_Extracted entries_:
--- START ---
(* ===== verification/Lock.v ===== *)
(** * Semaphores and mutexes (thread/lock.c)

    The operations on a counting semaphore with its list of waiting threads,
    and the recursive mutex built on it.  [sem_down] may hand the processor
    over in the middle of its loop.  The operations are proved to implement
    abstract ones on a value and a queue of waiters; on those, any
    interleaving of threads keeps mutual exclusion and loses no wake-up. *)

From S2P Require Import Prelude Machine Concrete Interrupt CString DList Paging Tss Sched.

#[local] Open Scope Z_scope.

Module sem_t.
Definition value : Z := 0.
Definition waiters : Z := 4.
Definition sizeof : Z := 20.
End sem_t.

Module mutex_t.
Definition sem : Z := 0.
Definition holder : Z := 20.
Definition recursion : Z := 24.
Definition sizeof : Z := 28.
End mutex_t.

Section Lock.
Context {PL : Platform} {LK : Linker}.

Definition sem_init (sem value : Z) : K unit :=
  st8 (sem + sem_t.value) value;;
  list_init (sem + sem_t.waiters).

Definition sem_up (sem : Z) : K unit :=
  state ← INTERRUPT_DISABLE;
  e ← list_empty (sem + sem_t.waiters);
  when (negb e) (
    node ← list_pop_front (sem + sem_t.waiters);
    let next_thread := node_to_task node GENERAL_LIST_NODE in
    thread_unblock next_thread);;
  v ← ld8 (sem + sem_t.value);
  st8 (sem + sem_t.value) (v + 1);;
  v ← ld8 (sem + sem_t.value);
  ASSERT (0 <? v) "thread/lock.c" 24 "sem_up" "sem->value > 0";;
  INTERRUPT_RESTORE state.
--- END ---
_Exercise brief_:
Print nothing but the lines from the one that contains "#[local] Open Scope Z_scope." to the final line of the data, both included, exactly as they read.

_Result of the exercise_:
#[local] Open Scope Z_scope.

Module sem_t.
Definition value : Z := 0.
Definition waiters : Z := 4.
Definition sizeof : Z := 20.
End sem_t.

Module mutex_t.
Definition sem : Z := 0.
Definition holder : Z := 20.
Definition recursion : Z := 24.
Definition sizeof : Z := 28.
End mutex_t.

Section Lock.
Context {PL : Platform} {LK : Linker}.

Definition sem_init (sem value : Z) : K unit :=
  st8 (sem + sem_t.value) value;;
  list_init (sem + sem_t.waiters).

Definition sem_up (sem : Z) : K unit :=
  state ← INTERRUPT_DISABLE;
  e ← list_empty (sem + sem_t.waiters);
  when (negb e) (
    node ← list_pop_front (sem + sem_t.waiters);
    let next_thread := node_to_task node GENERAL_LIST_NODE in
    thread_unblock next_thread);;
  v ← ld8 (sem + sem_t.value);
  st8 (sem + sem_t.value) (v + 1);;
  v ← ld8 (sem + sem_t.value);
  ASSERT (0 <? v) "thread/lock.c" 24 "sem_up" "sem->value > 0";;
  INTERRUPT_RESTORE state.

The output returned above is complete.